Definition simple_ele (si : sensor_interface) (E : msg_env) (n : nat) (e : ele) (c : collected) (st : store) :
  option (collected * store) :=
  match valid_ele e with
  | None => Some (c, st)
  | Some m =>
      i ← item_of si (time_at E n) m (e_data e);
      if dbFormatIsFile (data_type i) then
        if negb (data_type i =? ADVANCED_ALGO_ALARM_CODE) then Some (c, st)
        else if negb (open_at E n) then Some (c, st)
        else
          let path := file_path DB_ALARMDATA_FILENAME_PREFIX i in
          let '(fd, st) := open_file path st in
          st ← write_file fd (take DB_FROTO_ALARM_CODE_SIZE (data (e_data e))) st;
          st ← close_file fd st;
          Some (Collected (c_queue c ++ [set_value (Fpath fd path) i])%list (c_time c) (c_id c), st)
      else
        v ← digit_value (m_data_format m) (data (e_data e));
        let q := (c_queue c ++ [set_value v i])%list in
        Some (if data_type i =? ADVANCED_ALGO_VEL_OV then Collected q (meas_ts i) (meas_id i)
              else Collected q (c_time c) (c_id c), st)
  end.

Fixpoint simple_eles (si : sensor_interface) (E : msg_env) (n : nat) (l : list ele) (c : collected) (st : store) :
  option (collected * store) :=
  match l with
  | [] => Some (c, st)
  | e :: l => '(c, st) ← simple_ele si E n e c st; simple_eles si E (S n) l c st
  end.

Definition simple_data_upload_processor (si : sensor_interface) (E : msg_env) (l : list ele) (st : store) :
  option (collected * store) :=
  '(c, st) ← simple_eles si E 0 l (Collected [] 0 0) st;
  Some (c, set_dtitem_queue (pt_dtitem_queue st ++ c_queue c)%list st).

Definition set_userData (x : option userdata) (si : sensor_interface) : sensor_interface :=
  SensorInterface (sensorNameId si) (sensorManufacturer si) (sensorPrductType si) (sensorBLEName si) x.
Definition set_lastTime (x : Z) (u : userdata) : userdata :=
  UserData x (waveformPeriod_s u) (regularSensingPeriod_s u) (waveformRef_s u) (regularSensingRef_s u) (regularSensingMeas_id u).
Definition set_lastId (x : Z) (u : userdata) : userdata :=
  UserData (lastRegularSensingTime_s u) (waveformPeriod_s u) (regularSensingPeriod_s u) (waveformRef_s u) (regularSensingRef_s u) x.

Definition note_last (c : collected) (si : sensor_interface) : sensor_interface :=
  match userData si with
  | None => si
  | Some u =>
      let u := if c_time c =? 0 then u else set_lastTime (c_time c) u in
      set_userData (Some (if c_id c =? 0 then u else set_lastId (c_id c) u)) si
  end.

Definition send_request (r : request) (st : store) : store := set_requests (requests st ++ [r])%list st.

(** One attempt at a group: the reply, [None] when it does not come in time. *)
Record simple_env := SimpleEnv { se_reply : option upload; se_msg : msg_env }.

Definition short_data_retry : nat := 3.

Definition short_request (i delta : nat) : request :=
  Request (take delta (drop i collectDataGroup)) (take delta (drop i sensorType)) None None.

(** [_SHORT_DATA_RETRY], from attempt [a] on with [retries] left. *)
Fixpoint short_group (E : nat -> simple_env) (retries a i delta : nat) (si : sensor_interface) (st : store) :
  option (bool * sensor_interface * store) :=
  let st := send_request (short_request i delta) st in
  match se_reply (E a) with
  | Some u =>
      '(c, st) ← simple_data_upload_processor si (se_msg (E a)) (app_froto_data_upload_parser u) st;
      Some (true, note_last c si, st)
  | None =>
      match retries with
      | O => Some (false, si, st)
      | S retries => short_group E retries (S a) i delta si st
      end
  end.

========

■ **Exercise requirements**
Could you type out every entry again exactly as it stands?

■ **Result of this exercise**
Definition simple_ele (si : sensor_interface) (E : msg_env) (n : nat) (e : ele) (c : collected) (st : store) :
  option (collected * store) :=
  match valid_ele e with
  | None => Some (c, st)
  | Some m =>
      i ← item_of si (time_at E n) m (e_data e);
      if dbFormatIsFile (data_type i) then
        if negb (data_type i =? ADVANCED_ALGO_ALARM_CODE) then Some (c, st)
        else if negb (open_at E n) then Some (c, st)
        else
          let path := file_path DB_ALARMDATA_FILENAME_PREFIX i in
          let '(fd, st) := open_file path st in
          st ← write_file fd (take DB_FROTO_ALARM_CODE_SIZE (data (e_data e))) st;
          st ← close_file fd st;
          Some (Collected (c_queue c ++ [set_value (Fpath fd path) i])%list (c_time c) (c_id c), st)
      else
        v ← digit_value (m_data_format m) (data (e_data e));
        let q := (c_queue c ++ [set_value v i])%list in
        Some (if data_type i =? ADVANCED_ALGO_VEL_OV then Collected q (meas_ts i) (meas_id i)
              else Collected q (c_time c) (c_id c), st)
  end.

Fixpoint simple_eles (si : sensor_interface) (E : msg_env) (n : nat) (l : list ele) (c : collected) (st : store) :
  option (collected * store) :=
  match l with
  | [] => Some (c, st)
  | e :: l => '(c, st) ← simple_ele si E n e c st; simple_eles si E (S n) l c st
  end.

Definition simple_data_upload_processor (si : sensor_interface) (E : msg_env) (l : list ele) (st : store) :
  option (collected * store) :=
  '(c, st) ← simple_eles si E 0 l (Collected [] 0 0) st;
  Some (c, set_dtitem_queue (pt_dtitem_queue st ++ c_queue c)%list st).

Definition set_userData (x : option userdata) (si : sensor_interface) : sensor_interface :=
  SensorInterface (sensorNameId si) (sensorManufacturer si) (sensorPrductType si) (sensorBLEName si) x.
Definition set_lastTime (x : Z) (u : userdata) : userdata :=
  UserData x (waveformPeriod_s u) (regularSensingPeriod_s u) (waveformRef_s u) (regularSensingRef_s u) (regularSensingMeas_id u).
Definition set_lastId (x : Z) (u : userdata) : userdata :=
  UserData (lastRegularSensingTime_s u) (waveformPeriod_s u) (regularSensingPeriod_s u) (waveformRef_s u) (regularSensingRef_s u) x.

Definition note_last (c : collected) (si : sensor_interface) : sensor_interface :=
  match userData si with
  | None => si
  | Some u =>
      let u := if c_time c =? 0 then u else set_lastTime (c_time c) u in
      set_userData (Some (if c_id c =? 0 then u else set_lastId (c_id c) u)) si
  end.

Definition send_request (r : request) (st : store) : store := set_requests (requests st ++ [r])%list st.

(** One attempt at a group: the reply, [None] when it does not come in time. *)
Record simple_env := SimpleEnv { se_reply : option upload; se_msg : msg_env }.

Definition short_data_retry : nat := 3.

Definition short_request (i delta : nat) : request :=
  Request (take delta (drop i collectDataGroup)) (take delta (drop i sensorType)) None None.

(** [_SHORT_DATA_RETRY], from attempt [a] on with [retries] left. *)
Fixpoint short_group (E : nat -> simple_env) (retries a i delta : nat) (si : sensor_interface) (st : store) :
  option (bool * sensor_interface * store) :=
  let st := send_request (short_request i delta) st in
  match se_reply (E a) with
  | Some u =>
      '(c, st) ← simple_data_upload_processor si (se_msg (E a)) (app_froto_data_upload_parser u) st;
      Some (true, note_last c si, st)
  | None =>
      match retries with
      | O => Some (false, si, st)
      | S retries => short_group E retries (S a) i delta si st
      end
  end.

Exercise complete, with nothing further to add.